(Saved entries)
▽
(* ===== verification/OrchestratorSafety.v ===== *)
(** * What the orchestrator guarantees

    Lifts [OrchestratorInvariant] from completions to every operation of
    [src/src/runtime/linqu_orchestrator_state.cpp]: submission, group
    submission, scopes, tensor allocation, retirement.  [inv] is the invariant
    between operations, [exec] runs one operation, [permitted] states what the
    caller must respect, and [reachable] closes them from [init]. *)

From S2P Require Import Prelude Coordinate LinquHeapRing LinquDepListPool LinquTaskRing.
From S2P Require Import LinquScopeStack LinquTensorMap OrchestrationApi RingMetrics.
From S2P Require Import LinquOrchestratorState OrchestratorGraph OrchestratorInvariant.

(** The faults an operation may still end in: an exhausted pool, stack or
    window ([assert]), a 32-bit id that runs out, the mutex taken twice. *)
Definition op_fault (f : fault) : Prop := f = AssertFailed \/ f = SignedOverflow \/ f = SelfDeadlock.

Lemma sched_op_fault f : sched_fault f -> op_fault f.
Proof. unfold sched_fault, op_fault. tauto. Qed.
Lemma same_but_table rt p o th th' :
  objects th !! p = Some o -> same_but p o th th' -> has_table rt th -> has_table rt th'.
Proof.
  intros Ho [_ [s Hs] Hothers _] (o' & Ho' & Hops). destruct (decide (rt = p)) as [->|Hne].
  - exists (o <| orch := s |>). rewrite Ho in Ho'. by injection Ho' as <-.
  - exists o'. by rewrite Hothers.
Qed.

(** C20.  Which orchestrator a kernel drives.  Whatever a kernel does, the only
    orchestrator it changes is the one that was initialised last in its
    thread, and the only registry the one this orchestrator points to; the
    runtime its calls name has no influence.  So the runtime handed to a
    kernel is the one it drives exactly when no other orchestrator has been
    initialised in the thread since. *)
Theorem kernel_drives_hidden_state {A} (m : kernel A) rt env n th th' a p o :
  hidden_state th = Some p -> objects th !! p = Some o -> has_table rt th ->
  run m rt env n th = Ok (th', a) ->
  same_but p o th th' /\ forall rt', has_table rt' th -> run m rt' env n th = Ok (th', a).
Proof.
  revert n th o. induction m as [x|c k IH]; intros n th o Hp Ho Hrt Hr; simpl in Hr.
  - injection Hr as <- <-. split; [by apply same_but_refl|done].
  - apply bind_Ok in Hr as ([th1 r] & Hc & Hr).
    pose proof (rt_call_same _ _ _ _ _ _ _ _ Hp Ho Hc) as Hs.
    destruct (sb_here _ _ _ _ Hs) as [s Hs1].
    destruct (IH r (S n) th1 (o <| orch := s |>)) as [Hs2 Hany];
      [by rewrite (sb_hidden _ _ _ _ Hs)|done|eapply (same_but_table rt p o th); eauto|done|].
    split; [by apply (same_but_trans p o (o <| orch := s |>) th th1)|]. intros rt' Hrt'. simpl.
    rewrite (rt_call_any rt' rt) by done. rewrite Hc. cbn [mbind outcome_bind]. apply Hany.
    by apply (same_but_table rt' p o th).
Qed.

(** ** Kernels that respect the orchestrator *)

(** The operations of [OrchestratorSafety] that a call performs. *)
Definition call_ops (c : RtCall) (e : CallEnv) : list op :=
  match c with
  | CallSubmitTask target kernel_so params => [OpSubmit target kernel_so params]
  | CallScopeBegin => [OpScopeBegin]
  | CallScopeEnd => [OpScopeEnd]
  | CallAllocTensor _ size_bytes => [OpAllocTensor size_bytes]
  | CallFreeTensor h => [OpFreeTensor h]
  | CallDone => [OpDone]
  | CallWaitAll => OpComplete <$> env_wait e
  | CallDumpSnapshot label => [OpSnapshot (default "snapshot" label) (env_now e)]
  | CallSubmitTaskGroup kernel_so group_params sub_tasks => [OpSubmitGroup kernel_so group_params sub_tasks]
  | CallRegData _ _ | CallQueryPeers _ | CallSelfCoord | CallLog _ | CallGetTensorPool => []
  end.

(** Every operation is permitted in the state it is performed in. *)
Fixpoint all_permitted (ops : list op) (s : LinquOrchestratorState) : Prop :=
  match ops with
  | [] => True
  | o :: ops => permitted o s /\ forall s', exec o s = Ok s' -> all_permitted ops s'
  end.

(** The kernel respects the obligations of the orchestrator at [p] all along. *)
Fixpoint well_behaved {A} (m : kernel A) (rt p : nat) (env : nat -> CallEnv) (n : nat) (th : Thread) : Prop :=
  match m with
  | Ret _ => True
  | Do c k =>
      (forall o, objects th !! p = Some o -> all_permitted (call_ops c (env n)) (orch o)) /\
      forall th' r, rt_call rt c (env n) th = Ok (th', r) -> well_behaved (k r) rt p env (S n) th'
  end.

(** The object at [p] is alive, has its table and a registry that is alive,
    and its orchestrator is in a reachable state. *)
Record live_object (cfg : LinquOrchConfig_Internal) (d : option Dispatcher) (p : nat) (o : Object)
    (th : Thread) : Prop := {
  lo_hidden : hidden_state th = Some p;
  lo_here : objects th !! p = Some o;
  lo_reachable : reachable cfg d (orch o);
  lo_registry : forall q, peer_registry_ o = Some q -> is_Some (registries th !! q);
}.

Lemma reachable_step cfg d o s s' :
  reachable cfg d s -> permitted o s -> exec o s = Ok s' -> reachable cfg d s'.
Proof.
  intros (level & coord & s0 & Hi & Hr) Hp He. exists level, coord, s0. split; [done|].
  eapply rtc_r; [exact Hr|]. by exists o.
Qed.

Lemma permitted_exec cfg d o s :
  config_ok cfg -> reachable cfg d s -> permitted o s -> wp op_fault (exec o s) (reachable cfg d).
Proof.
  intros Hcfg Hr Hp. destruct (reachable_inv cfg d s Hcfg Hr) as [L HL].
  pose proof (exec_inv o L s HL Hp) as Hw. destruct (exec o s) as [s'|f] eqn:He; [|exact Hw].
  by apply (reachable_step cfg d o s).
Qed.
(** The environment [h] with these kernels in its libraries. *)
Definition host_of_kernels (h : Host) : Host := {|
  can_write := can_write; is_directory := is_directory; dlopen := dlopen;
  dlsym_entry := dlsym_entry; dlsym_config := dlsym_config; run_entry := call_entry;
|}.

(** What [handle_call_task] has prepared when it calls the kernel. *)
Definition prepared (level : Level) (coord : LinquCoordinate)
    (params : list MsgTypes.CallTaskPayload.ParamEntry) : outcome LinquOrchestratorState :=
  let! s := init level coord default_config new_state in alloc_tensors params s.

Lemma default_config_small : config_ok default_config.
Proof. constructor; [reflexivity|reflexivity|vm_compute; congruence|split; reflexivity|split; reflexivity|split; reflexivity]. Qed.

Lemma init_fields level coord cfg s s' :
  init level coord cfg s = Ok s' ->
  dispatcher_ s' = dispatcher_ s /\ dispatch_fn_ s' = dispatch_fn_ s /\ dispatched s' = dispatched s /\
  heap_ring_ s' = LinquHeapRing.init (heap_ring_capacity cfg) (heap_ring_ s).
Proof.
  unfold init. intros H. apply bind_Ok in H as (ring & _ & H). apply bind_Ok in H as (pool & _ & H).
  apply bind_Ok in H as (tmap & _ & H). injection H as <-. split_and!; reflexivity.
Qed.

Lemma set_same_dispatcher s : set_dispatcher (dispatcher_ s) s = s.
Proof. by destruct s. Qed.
△
> **What you need to do**:
The required output is every line of the entries, starting at the one that contains "apply bind_Ok in H as (tmap" and ending at the last, copied exactly.

> **Solution to this task**:
  apply bind_Ok in H as (tmap & _ & H). injection H as <-. split_and!; reflexivity.
Qed.

Lemma set_same_dispatcher s : set_dispatcher (dispatcher_ s) s = s.
Proof. by destruct s. Qed.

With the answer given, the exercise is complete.